Binding concrete is a 50-100mm layer of unreinforced concrete poured over a hardcore fill to create a level working surface. It also prevents sharp stones and gravel in the hardcore from coming into contact with the damp proof course and tearing the membrane.
Hardcore infills provide a stable and robust base for foundations, roads, driveways, and other heavy-load bearing areas. However, without a concrete blinding, they would not be as effective as subsequent work would not have a reliable base.
In addition to creating a level and smooth surface, the concrete stops moisture from rising and finding its way into the structural elements of the building.
In some construction projects sand alone is suitable for blinding. However, concrete will be used in addition when there is a risk that the sand will fall through the gaps in the aggregates below, which could create an uneven surface.
It is called blinding concrete as it covers the hardcore layer and prevents it from being seen.
What Type of Concrete is Used For Blinding?
Blinding concrete can be made from a variety of standardised prescribed concretes and general purpose concrete. These types of concrete are not particularly strong and are often unreinforced.
The mixtures in the table below are suitable for blinding according to cement manufacturer, Hanson.
|Grade of concrete||Estimated strength after 28 days|
While these grades are often used, you should check what type of concrete has been specified by the project’s architect.

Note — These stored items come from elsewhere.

(* ===== verification/Atconf.v ===== *)
(** * The writer of admintools.conf

    [pkg/atconf/file_writer.go] and [pkg/net/ipv6.go].  The configuration
    parser ([go-configparser]), [dedent] and the temporary files are not part
    of the repository: they are the class [AtConfDeps], and [AtConfLaws] states
    what the parser does with sections and options for names and values that it
    does not normalise. *)

From Stdlib Require Import Ascii.
From stdpp Require Import base gmap strings pretty numbers list.
From S2P Require Import Prelude GoStrings K8s Types KObjects Effects.

Class AtConfDeps : Type := {
  cfg : Type;
  NewConfigParser : string → result cfg;
  Render : cfg → string;
  Get : cfg → string → string → result string;
  Set_ : cfg → string → string → string → result cfg;
  Items : cfg → string → result (gmap string string);
  RemoveOption : cfg → string → string → result cfg;
  Dedent : string → string;
  TempFile : result string;
  WriteString : string → option go_error;
  SaveError : option go_error }.

(** Visible characters, and option names without capitals *)
Definition plain_char (c : ascii) : bool :=
  bool_decide (33 ≤ Ascii.nat_of_ascii c) && bool_decide (Ascii.nat_of_ascii c ≤ 126).

Definition is_capital (c : ascii) : bool :=
  bool_decide (65 ≤ Ascii.nat_of_ascii c) && bool_decide (Ascii.nat_of_ascii c ≤ 90).
Lemma fold_grows c x :
  x ∈ l → dropped c x → length (cap_Add c) < length (cap_Add (foldl add_capability c l)).
Proof.
  revert c. induction l as [|y l' IH]; intros c; simpl; [by intros ?%elem_of_nil|].
  intros [->|Hx]%elem_of_cons Hd.
  - pose proof (add_capability_grows c y Hd). clear IH.
    assert (∀ c, length (cap_Add c) ≤ length (cap_Add (foldl add_capability c l'))) as Hle.
    { clear. induction l' as [|z l' IH]; intros c; simpl; [done|].
      etrans; [apply add_capability_length|apply IH]. }
    pose proof (Hle (add_capability c y)). lia.
  - pose proof (add_capability_length c y).
    assert (dropped (add_capability c y) x) as Hd'.
    { unfold dropped. by rewrite add_capability_drop. }
    pose proof (IH _ Hx Hd'). lia.
Qed.

End fold.

(** ** Volumes and mounts *)

(** What the API server checks of the pods of a statefulset *)
Record pods_ok (s : StatefulSetSpec) : Prop := {
  ok_selected : ss_Selector s ⊆ ss_TemplateLabels s;
  ok_volumes : NoDup ((vol_Name <$> ps_Volumes (ss_Pod s)) ++ (pvc_Name <$> ss_VolumeClaimTemplates s));
  ok_mounts : ∀ m, m ∈ c_VolumeMounts (ps_Server (ss_Pod s)) →
    vm_Name m ∈ (vol_Name <$> ps_Volumes (ss_Pod s)) ++ (pvc_Name <$> ss_VolumeClaimTemplates s);
  ok_paths : NoDup (vm_MountPath <$> c_VolumeMounts (ps_Server (ss_Pod s))) }.

(** The names of the generated volumes and of the claim *)
Definition generated_volumes (v : VerticaDB) : list string :=
  let s := vdb_Spec v in
  ["local-data"; "podinfo"]
  ++ if_set (spec_LicenseSecret s) ["licensing"]
  ++ if_set (com_HadoopConfig (spec_Communal s)) ["hadoop-conf"]
  ++ if_set (spec_KerberosSecret s) ["krb5"]
  ++ if_set (spec_SSHSecret s) ["ssh"].

(** Generated paths that are not under [/certs] and not in the spec *)
Definition generated_paths (v : VerticaDB) : list string :=
  let s := vdb_Spec v in
  ["/home/dbadmin/local-data"; "/opt/vertica/config"; "/opt/vertica/log"; "/etc/podinfo"]
  ++ if_set (spec_LicenseSecret s) ["/home/dbadmin/licensing/mnt"]
  ++ if_set (com_HadoopConfig (spec_Communal s)) ["/etc/hadoop"]
  ++ if_set (spec_KerberosSecret s) ["/etc/krb5.conf"; "/etc/krb5"]
  ++ if_set (spec_SSHSecret s)
       ["/home/dbadmin/.ssh/id_rsa"; "/home/dbadmin/.ssh/id_rsa.pub"; "/home/dbadmin/.ssh/authorized_keys"].

(** The volumes and the paths that a user chooses *)
Definition user_volumes (v : VerticaDB) : list string :=
  spec_CertSecrets (vdb_Spec v) ++ (vol_Name <$> spec_Volumes (vdb_Spec v)).

Definition spec_paths (v : VerticaDB) : list string :=
  [loc_DataPath (spec_Local (vdb_Spec v)); loc_DepotPath (spec_Local (vdb_Spec v))].

Definition user_paths (v : VerticaDB) : list string :=
  spec_paths v ++ (vm_MountPath <$> spec_VolumeMounts (vdb_Spec v)).

(** What the choices of the user have to satisfy, of which the webhook checks only a
    part: labels that leave those of the selector alone; certificate secrets and
    volumes with names of their own; mounts of volumes that exist; and paths of
    their own. *)
Record user_fits (v : VerticaDB) (sc : Subcluster) : Prop := {
  uf_instance : ∀ l, spec_Labels (vdb_Spec v) !! VDBInstanceLabel = Some l → l = vdb_Name v;
  uf_subcluster : ∀ l, spec_Labels (vdb_Spec v) !! SubclusterNameLabel = Some l → l = sc_Name sc;
  uf_distinct : NoDup (user_volumes v);
  uf_certs : ∀ s, s ∈ spec_CertSecrets (vdb_Spec v) → s ∉ generated_volumes v;
  uf_krb5 : spec_KerberosSecret (vdb_Spec v) ≠ "" → "krb5" ∉ vol_Name <$> spec_Volumes (vdb_Spec v);
  uf_ssh : spec_SSHSecret (vdb_Spec v) ≠ "" → "ssh" ∉ vol_Name <$> spec_Volumes (vdb_Spec v);
  uf_mounts : ∀ m, m ∈ spec_VolumeMounts (vdb_Spec v) → vm_Name m ∈ generated_volumes v ++ user_volumes v;
  uf_paths : NoDup (user_paths v);
  uf_generated : ∀ p, p ∈ user_paths v → p ∉ generated_paths v;
  uf_cert_paths : ∀ s, s ∈ spec_CertSecrets (vdb_Spec v) → "/certs/" +:+ s ∉ spec_paths v }.

Lemma if_set_sublist {A} s (x : list A) : if_set s x `sublist_of` x.
Proof. unfold if_set. case_bool_decide; [apply sublist_nil_l|done]. Qed.

Lemma elem_of_if_set {A} s (l : list A) x : x ∈ if_set s l ↔ s ≠ "" ∧ x ∈ l.
Proof.
  unfold if_set. case_bool_decide as Hs; [|naive_solver].
  split; [by intros ?%elem_of_nil|]. by intros [].
Qed.

Lemma fmap_if_set {A B} (f : A → B) s l : f <$> if_set s l = if_set s (f <$> l).
Proof. unfold if_set. by case_bool_decide. Qed.

(** Which parts are there *)
Ltac sublists := repeat first [done | apply if_set_sublist | apply sublist_app | apply sublist_skip].

Lemma fmap_same {A B} (f : A → B) (g : B → A) (l : list B) : (∀ x, f (g x) = x) → f <$> (g <$> l) = l.
Proof. intros Hfg. induction l as [|x l IH]; [done|]. by rewrite !fmap_cons, IH, Hfg. Qed.

(** Lists whose names are fixed are decided case by case. *)
Ltac decide_parts :=
  unfold if_set; repeat case_bool_decide; apply (bool_decide_unpack _); vm_compute; exact I.

Section volumes.
Context (v : VerticaDB) (d : DeploymentNames).
Context (Hvol : ∀ vol, vol ∈ spec_Volumes (vdb_Spec v) → vol_Name vol ∉ reserved_volume_names).
Context (Hmnt : ∀ m, m ∈ spec_VolumeMounts (vdb_Spec v) → mount_ok v m).

Lemma generated_volumes_distinct : NoDup (generated_volumes v).
Proof. unfold generated_volumes. decide_parts. Qed.

Lemma generated_paths_distinct : NoDup (generated_paths v).
Proof. unfold generated_paths. decide_parts. Qed.

(** All names: the generated ones and those of the user *)
Lemma volume_names_perm :
  (vol_Name <$> buildVolumes v d) ++ ["local-data"] ≡ₚ generated_volumes v ++ user_volumes v.
Proof.
  unfold buildVolumes, generated_volumes, user_volumes. rewrite !fmap_app, !fmap_if_set. unfold buildCertSecretVolumes.
  rewrite fmap_same by done. rewrite (Permutation_app_comm _ ["local-data"]). simpl. by rewrite <- !(assoc_L (++)).
Qed.

Lemma generated_cases x :
  x ∈ generated_volumes v ↔
  x ∈ reserved_volume_names ∧ x ∈ generated_volumes v ∨
  x = "krb5" ∧ spec_KerberosSecret (vdb_Spec v) ≠ "" ∨ x = "ssh" ∧ spec_SSHSecret (vdb_Spec v) ≠ "".
Proof.
  unfold generated_volumes, reserved_volume_names. rewrite !elem_of_app, !elem_of_if_set, !elem_of_cons, !elem_of_nil.
  naive_solver.
Qed.

(** The volumes have distinct names exactly when the user's choices do. *)
Lemma volumes_distinct :
  NoDup ((vol_Name <$> buildVolumes v d) ++ ["local-data"]) ↔
  NoDup (user_volumes v) ∧ (∀ s, s ∈ spec_CertSecrets (vdb_Spec v) → s ∉ generated_volumes v) ∧
  (spec_KerberosSecret (vdb_Spec v) ≠ "" → "krb5" ∉ vol_Name <$> spec_Volumes (vdb_Spec v)) ∧
  (spec_SSHSecret (vdb_Spec v) ≠ "" → "ssh" ∉ vol_Name <$> spec_Volumes (vdb_Spec v)).
Proof using Hvol.
  rewrite volume_names_perm, NoDup_app. unfold user_volumes. split.
  - intros (_ & Hd & Hu). split_and!; [done| | |].
    + intros s Hs Hg. apply (Hd s Hg). apply elem_of_app. by left.
    + intros Hk Hin. apply (Hd "krb5"); [apply generated_cases; tauto|]. apply elem_of_app. by right.
    + intros Hk Hin. apply (Hd "ssh"); [apply generated_cases; tauto|]. apply elem_of_app. by right.
  - intros (Hu & Hc & Hk & Hs). split_and!; [apply generated_volumes_distinct| |done].
    intros x Hg [Hx|Hx]%elem_of_app; [by apply (Hc x)|].
    apply generated_cases in Hg as [[Hr _]|[[-> Hne]|[-> Hne]]]; [|by apply Hk|by apply Hs].
    apply list_elem_of_fmap in Hx as (vol & -> & Hin). by apply (Hvol vol).
Qed.

(** The generated mounts and those of certificates name volumes that are there. *)
Lemma mounted_volumes :
  (∀ m, m ∈ buildVolumeMounts v → vm_Name m ∈ (vol_Name <$> buildVolumes v d) ++ ["local-data"]) ↔
  (∀ m, m ∈ spec_VolumeMounts (vdb_Spec v) → vm_Name m ∈ generated_volumes v ++ user_volumes v).
Proof.
  setoid_rewrite volume_names_perm. unfold buildVolumeMounts. split; intros Hall m Hm.
  { apply Hall. rewrite !elem_of_app. tauto. }
  unfold generated_volumes, user_volumes in *. rewrite !elem_of_app, !elem_of_if_set in *.
  destruct Hm as [Hm|[[Hs Hm]|[[Hs Hm]|[[Hs Hm]|[[Hs Hm]|[Hm|Hm]]]]]]; [..|by apply Hall in Hm; rewrite !elem_of_app, !elem_of_if_set in Hm].
  - left; left. repeat (apply elem_of_cons in Hm as [->|Hm]); [by repeat constructor..|by apply elem_of_nil in Hm].
  - apply list_elem_of_singleton in Hm as ->. left. right; left. split; [done|by left].
  - apply list_elem_of_singleton in Hm as ->. left. do 2 right; left. split; [done|by left].
  - left. do 3 right; left. split; [done|].
    repeat (apply elem_of_cons in Hm as [->|Hm]); [by left..|by apply elem_of_nil in Hm].
  - left. do 4 right. split; [done|]. apply list_elem_of_fmap in Hm as (k & -> & _). by left.
  - right; left. by apply list_elem_of_fmap in Hm as (k & -> & Hk).
Qed.

(** All mount paths: those of the user, the generated ones and those of certificates *)
Lemma mount_paths_perm :
  vm_MountPath <$> buildVolumeMounts v ≡ₚ
  user_paths v ++ generated_paths v ++ ((λ s, "/certs/" +:+ s) <$> spec_CertSecrets (vdb_Spec v)).
Proof.
  unfold buildVolumeMounts, user_paths, generated_paths. rewrite !fmap_app, !fmap_if_set.
  unfold buildCertSecretVolumeMounts. rewrite <- (list_fmap_compose _ vm_MountPath). simpl.
  solve_Permutation.
Qed.

(** No path is mounted twice exactly when the user's choices are of their own. *)
Lemma paths_distinct :
  NoDup (spec_CertSecrets (vdb_Spec v)) →
  NoDup (vm_MountPath <$> buildVolumeMounts v) ↔
  NoDup (user_paths v) ∧ (∀ p, p ∈ user_paths v → p ∉ generated_paths v) ∧
  (∀ s, s ∈ spec_CertSecrets (vdb_Spec v) → "/certs/" +:+ s ∉ spec_paths v).
Proof using Hmnt.
  intros Hcs. rewrite mount_paths_perm, !NoDup_app. split.
  - intros (Hu & Hd & _). split_and!; [done| |].
    + intros p Hp Hg. apply (Hd p Hp). apply elem_of_app. by left.
    + intros s Hs Hp. apply (Hd ("/certs/" +:+ s)); [apply elem_of_app; by left|].
      apply elem_of_app. right. by apply (list_elem_of_fmap_2 (λ s, "/certs/" +:+ s)).
  - intros (Hu & Hg & Hc). split_and!; [done| |apply generated_paths_distinct| |].
    + intros p Hp [Hp'|Hp']%elem_of_app; [by apply (Hg p)|].
      apply list_elem_of_fmap in Hp' as (s & -> & Hs). apply elem_of_app in Hp as [Hp|Hp]; [by apply (Hc s)|].
      apply list_elem_of_fmap in Hp as (m & Hm & Hin). apply (Hmnt m Hin). rewrite <- Hm. by exists ("/" +:+ s).
    + intros p Hp Hp'. apply list_elem_of_fmap in Hp' as (s & -> & _). revert Hp. clear. unfold generated_paths.
      rewrite !elem_of_app, !elem_of_if_set, !elem_of_cons, !elem_of_nil. intros Hg. naive_solver.
    + apply NoDup_fmap_2; [by intros a b [= ->]|done].
Qed.

(** The selector finds the pods exactly when its labels are not overridden. *)
Lemma selector_found sc :
  MakeStsSelectorLabels v sc ⊆ MakeLabelsForPodObject v (Some sc) ↔
  (∀ l, spec_Labels (vdb_Spec v) !! VDBInstanceLabel = Some l → l = vdb_Name v) ∧
  (∀ l, spec_Labels (vdb_Spec v) !! SubclusterNameLabel = Some l → l = sc_Name sc).
Proof.
  change (_ ⊆ _) with (selects (MakeStsSelectorLabels v sc) (MakeLabelsForPodObject v (Some sc))).
  unfold MakeStsSelectorLabels, MakeBaseSvcSelectorLabels. rewrite selects_insert, selects_singleton by done.
  assert (MakeCommonLabels v (Some sc) true !! VDBInstanceLabel = Some (vdb_Name v) ∧
          MakeCommonLabels v (Some sc) true !! SubclusterNameLabel = Some (sc_Name sc)) as [Hi Hs].
  { unfold MakeCommonLabels, assign_all, MakeSubclusterLabels. rewrite !lookup_union. by destruct (sc_IsTransient sc). }
  unfold MakeLabelsForPodObject, makeLabelsForObject, assign_all. rewrite !lookup_union, Hi, Hs. clear Hi Hs.
  assert (∀ (z : option string) w, z ∪ Some w = Some (default w z)) as Hz by by intros [].
  rewrite !Hz. clear Hz.
  set (x := spec_Labels (vdb_Spec v) !! VDBInstanceLabel). set (y := spec_Labels (vdb_Spec v) !! SubclusterNameLabel).
  clearbody x y. clear. split.
  - intros [[= Hy] [= Hx]]. split; intros l ->; simpl in *; congruence.
  - intros [Hx Hy]. split; f_equal; [destruct y|destruct x]; simpl; auto.
Qed.

End volumes.

(** ** Examples *)

#[global] Instance map_ann_order : AnnotationOrder.
Proof. by exists map_to_list. Defined.

#[global] Instance map_ann_order_rev : AnnotationOrder.
Proof. exists (λ m, rev (map_to_list m)). intros m. symmetry. apply Permutation_rev. Defined.

(** A VerticaDB with the given Kerberos secret, volumes and mounts *)
Definition demo_kerberos (vols : list Volume) (mounts : list VolumeMount) (anns : gmap string string)
    (sc : option SecurityContext) : VerticaDB :=
  let s := vdb_Spec MakeVDB in
  set_spec MakeVDB
  {| spec_ImagePullPolicy := spec_ImagePullPolicy s;
     spec_ImagePullSecrets := spec_ImagePullSecrets s;
     spec_Image := spec_Image s;
     spec_Labels := spec_Labels s;
     spec_Annotations := anns;
     spec_AutoRestartVertica := spec_AutoRestartVertica s;
     spec_DBName := spec_DBName s;
     spec_ShardCount := spec_ShardCount s;
     spec_SuperuserPasswordSecret := spec_SuperuserPasswordSecret s;
     spec_LicenseSecret := spec_LicenseSecret s;
     spec_IgnoreClusterLease := spec_IgnoreClusterLease s;
     spec_InitPolicy := spec_InitPolicy s;
     spec_UpgradePolicy := spec_UpgradePolicy s;
     spec_IgnoreUpgradePath := spec_IgnoreUpgradePath s;
     spec_ReviveOrder := spec_ReviveOrder s;
     spec_RestartTimeout := spec_RestartTimeout s;
     spec_Communal := MkCommunalStorage (com_Path (spec_Communal s)) (com_IncludeUIDInPath (spec_Communal s))
       (com_Endpoint (spec_Communal s)) (com_CredentialSecret (spec_Communal s))
       (com_CaFile (spec_Communal s)) (com_Region (spec_Communal s)) "" "vertica" "REALM";
     spec_Local := spec_Local s;
     spec_Subclusters := spec_Subclusters s;
     spec_TemporarySubclusterRouting := spec_TemporarySubclusterRouting s;
     spec_KSafety := spec_KSafety s;
     spec_RequeueTime := spec_RequeueTime s;
     spec_UpgradeRequeueTime := spec_UpgradeRequeueTime s;
     spec_Sidecars := spec_Sidecars s;
     spec_Volumes := vols;
     spec_VolumeMounts := mounts;
     spec_CertSecrets := ["ca"];
     spec_KerberosSecret := "krb";
     spec_SSHSecret := spec_SSHSecret s;
     spec_EncryptSpreadComm := spec_EncryptSpreadComm s;
     spec_SecurityContext := sc |}.
Definition stopVertica (vdb : VerticaDB) (p : PodFacts) : M (PodFacts * option go_error) :=
  f ← range_admintools_any p;
  let '(pf, ok) := f in
  if negb ok then mret (p, None) else
  err ← stopdb_runATCmd vdb (pf_name pf);
  mret (Invalidate p, err).

Definition StopDBReconciler_Reconcile (vdb : VerticaDB) (p : PodFacts)
    : M (VerticaDB * PodFacts * (Result * option go_error)) :=
  c ← Collect vdb p;
  let '(p, err) := c in
  match err with
  | Some e => mret (vdb, p, (no_requeue, Some e))
  | None =>
      l ← range_pods 37 p;
      if negb (doesDBExist l) then mret (vdb, p, (no_requeue, None)) else
      let '(isSet, err) := IsConditionSet vdb VerticaRestartNeeded in
      match err with
      | Some e => mret (vdb, p, (no_requeue, Some e))
      | None =>
          if isSet : bool then
            l ← range_pods 38 p;
            s ← (if bool_decide (0 < getUpNodeCount l)%Z then stopVertica vdb p else mret (p, None));
            let '(p, err) := s in
            match err with
            | Some e => mret (vdb, p, (no_requeue, Some e))
            | None =>
                u ← UpdateCondition vdb (MkVerticaDBCondition VerticaRestartNeeded ConditionFalse ZeroTime);
                mret (fst u, p, (no_requeue, snd u))
            end
          else mret (vdb, p, (no_requeue, None))
      end
  end.

End stopdb.
(** The pod with this index of the subcluster, according to the facts *)
Definition pod_at (vdb : VerticaDB) (p : PodFacts) (sc : Subcluster) (i : Z) (v : PodFact) : Prop :=
  Detail p !! GenPodName vdb sc i = Some v.

Lemma removal_suitable vdb p sc lo hi v :
  v ∈ fst (findPodsSuitableForRemoval vdb p sc lo hi) →
  ∃ i, (lo ≤ i ≤ hi)%Z ∧ pod_at vdb p sc i v ∧ dbExists v = true ∧ isPodRunning v = true.
Proof.
  intros Hv. eapply (suitable_spec (λ v i, pod_at vdb p sc i v ∧ dbExists v = true ∧
    isPodRunning v = true)) in Hv as [Hn|(i & Hi%indices_spec & Hp)].
  - by apply elem_of_nil in Hn.
  - by exists i.
  - intros [pods b] i. unfold remove_node_step, pod_at. simpl.
    destruct (Detail p !! _) as [w|] eqn:Hw; [|by left].
    destruct (dbExists w) eqn:Hd, (isPodRunning w) eqn:Hr; simpl; try by left.
    right. exists w. by split_and!.
Qed.

Lemma uninstall_suitable vdb p sc lo hi v :
  v ∈ fst (findPodsSuitableForUninstall vdb p sc lo hi) →
  ∃ i, (lo ≤ i ≤ hi)%Z ∧ pod_at vdb p sc i v ∧ isInstalled v = true ∧ isPodRunning v = true ∧
    dbExists v = false.
Proof.
  intros Hv. eapply (suitable_spec (λ v i, pod_at vdb p sc i v ∧ isInstalled v = true ∧
    isPodRunning v = true ∧ dbExists v = false)) in Hv as [Hn|(i & Hi%indices_spec & Hp)].
  - by apply elem_of_nil in Hn.
  - by exists i.
  - intros [pods b] i. unfold uninstall_step, pod_at. simpl.
    destruct (Detail p !! _) as [w|] eqn:Hw; [|by left].
    destruct (isInstalled w) eqn:H1, (isPodRunning w) eqn:H2, (dbExists w) eqn:H3; simpl; try by left.
    right. exists w. by split_and!.
Qed.

Section scaledown.
Context `{E : Env} (vdb : VerticaDB) (p0 : PodFacts) (t0 : Trace) (R : action → Trace → Prop).
Context (Hquiet : ∀ a t, collect_call a → R a t).

(** The facts are current at this point of the trace. *)
Definition known (p : PodFacts) (t : Trace) : Prop :=
  ∃ since, current vdb p0 t0 p since ∧ extends since t.

(** The facts in use come from a collection, with current facts before it. *)
Definition used (p : PodFacts) (t : Trace) : Prop :=
  ∃ q t1, known q t1 ∧ fst (Collect vdb q t1) = (p, None) ∧ extends (snd (Collect vdb q t1)) t.

Lemma known_extends p t t' : known p t → extends t t' → known p t'.
Proof. intros (s & Hc & Hs) He. exists s. split; [done|]. by etrans. Qed.

Lemma known_invalidate p t : known p t → known (Invalidate p) t.
Proof. intros (s & Hc & Hs). exists s. split; [by constructor|done]. Qed.

Lemma used_extends p t t' : used p t → extends t t' → used p t'.
Proof. intros (q & t1 & Hq & Hc & Ht) He. exists q, t1. split_and!; [done..|by etrans]. Qed.

Lemma used_known p t : used p t → known p t.
Proof.
  intros (q & t1 & (s & Hc & Hs) & Hp & Ht). exists (if NeedCollection q then snd (Collect vdb q t1) else s).
  split; [by eapply current_collect|]. destruct (NeedCollection q) eqn:Hn; [done|].
  etrans; [exact Hs|]. revert Ht. unfold Collect. by rewrite Hn.
Qed.

Lemma Collect_known q t :
  known q t → safe R t →
  wp (Collect vdb q) t (λ c t', safe R t' ∧ extends t t' ∧ (snd c = None → used (fst c) t')).
Proof using Hquiet.
  intros Hq Ht.
  eapply (wp_only collect_call _ R _ (λ c t', c = fst (Collect vdb q t) ∧ t' = snd (Collect vdb q t)));
    [apply Collect_calls|apply Hquiet|done|done|].
  intros [p err] t' [Hp Ht'] H1 X1. split_and!; [done..|]. simpl. intros ->. exists q, t. by rewrite Ht'.
Qed.

Context (F : scale_down_func) (scs0 : list Subcluster).
Context (HF : ∀ p sc sts t, used p t → sc ∈ scs0 → (sc_Size sc < sts_StatusReplicas sts)%Z → safe R t →
  wp (F p sc (sc_Size sc) (wrap32 (sts_StatusReplicas sts - 1))) t
    (λ o t', safe R t' ∧ ∀ p' res, o = Ret (p', (res, None)) → known p' t')).

Lemma scaledownSubcluster_spec p sc t :
  known p t → sc ∈ scs0 → safe R t →
  wp (scaledownSubcluster vdb F p sc) t
    (λ o t', safe R t' ∧ ∀ p' res, o = Ret (p', (res, None)) → known p' t').
Proof using Hquiet HF.
  intros Hp Hsc Ht. unfold scaledownSubcluster. wp_calls. do 2 wp_step. set (t1 := _ :: t).
  assert (safe R t1) as H1 by (split; [by apply Hquiet|done]).
  assert (known p t1) as K1 by (eapply known_extends; [done|apply extends_cons]).
  assert (∀ x : Result * option go_error, wp (oret (p, x)) t1
    (λ o t', safe R t' ∧ ∀ p' res, o = Ret (p', (res, None)) → known p' t')) as Hret.
  { intros x. wp_step. split; [done|]. by intros p' res [= <- _]. }
  destruct (env_get_sts t _) as [sts|[]]; [|apply Hret..].
  case_bool_decide as Hlt; [|apply Hret]. wp_step.
  eapply wp_mono; [|by apply Collect_known]. intros [p2 [e|]] t2 (H2 & X2 & K2).
  - wp_step. by split.
  - specialize (K2 eq_refl). simpl in K2. apply wp_obind. eapply wp_mono; [|by apply HF].
    intros [[p3 [res err]]|m] t3 [H3 K3]; [|by split].
    destruct err as [e|]; [wp_step; by split|]. specialize (K3 _ _ eq_refl).
    destruct (IsReconcileAborted res None); wp_step; (split; [done|]); by intros p' r [= <- _].
Qed.

Lemma scaledown_all_spec scs p t :
  (∀ sc, sc ∈ scs → sc ∈ scs0) → known p t → safe R t →
  wp (scaledown_all vdb F p scs) t (λ _ t', safe R t').
Proof using Hquiet HF.
  revert p t. induction scs as [|sc scs IH]; intros p t Hscs Hp Ht; simpl; [by wp_step|].
  apply wp_obind. eapply wp_mono; [|apply scaledownSubcluster_spec; [done| |done]].
  - intros [[p1 [res err]]|m] t1 [H1 K1]; [|done].
    destruct (IsReconcileAborted res err) eqn:Ha; [by wp_step|].
    apply IsReconcileAborted_false in Ha as (_ & -> & _). apply IH; [|by eapply K1|done].
    intros s Hs. apply Hscs. by right.
  - apply Hscs. by left.
Qed.

End scaledown.

(** What a removal of nodes may name: pods of the subcluster beyond its size, that
    run and have a database *)
Definition remove_node_ok (vdb : VerticaDB) (p : PodFacts) (cmd : list string) : Prop :=
  ∃ sc pods, sc ∈ spec_Subclusters (vdb_Spec vdb) ∧ pods ≠ [] ∧ cmd = genCmdRemoveNode vdb pods ∧
    ∀ v, v ∈ pods → ∃ i, (sc_Size sc ≤ i)%Z ∧ pod_at vdb p sc i v ∧
      dbExists v = true ∧ isPodRunning v = true.

(** No subcluster of the spec has this name. *)
Definition not_in_spec (vdb : VerticaDB) (sc : Subcluster) : Prop :=
  sc_Name sc ∉ (sc_Name <$> spec_Subclusters (vdb_Spec vdb)).

(** What may be uninstalled: a pod without a database, of a subcluster of the spec
    and with an index not below its size, or of a subcluster without a place in the
    spec *)
Definition uninstall_ok (vdb : VerticaDB) (p : PodFacts) (pod : NamespacedName) : Prop :=
  ∃ sc i v, (sc ∈ spec_Subclusters (vdb_Spec vdb) ∧ (sc_Size sc ≤ i)%Z ∨ not_in_spec vdb sc ∧ (0 ≤ i)%Z) ∧
    pod_at vdb p sc i v ∧ pf_name v = pod ∧
    isInstalled v = true ∧ isPodRunning v = true ∧ dbExists v = false.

What is Blinding Concrete Made Of?
Blinding concrete is made of portland cement, aggregates, sharp sand, and water. ST1 concrete, which is regularly used as a concrete blinding, is made using a mix ratio of 1 part cement, 3 parts sharp sand, and 6 parts aggregate.
You can adjust this ratio to make it stronger, however, blinding concrete is a lean mix and is not specified for its strength.
Do Houses Need a Concrete Blinding?
Concrete blinding is not required as standard. However, the National House Building Council (NHBC) recommends using blinding concrete to raise the ground level when foundations have been overdug.
It should also be used to fill soft spots that have been removed and to protect the ground when there has been a delay in pouring the foundation.
If builders have dug too deep or soft spots have been removed, you cannot simply replace the soil, as it would eventually compact and become uneven.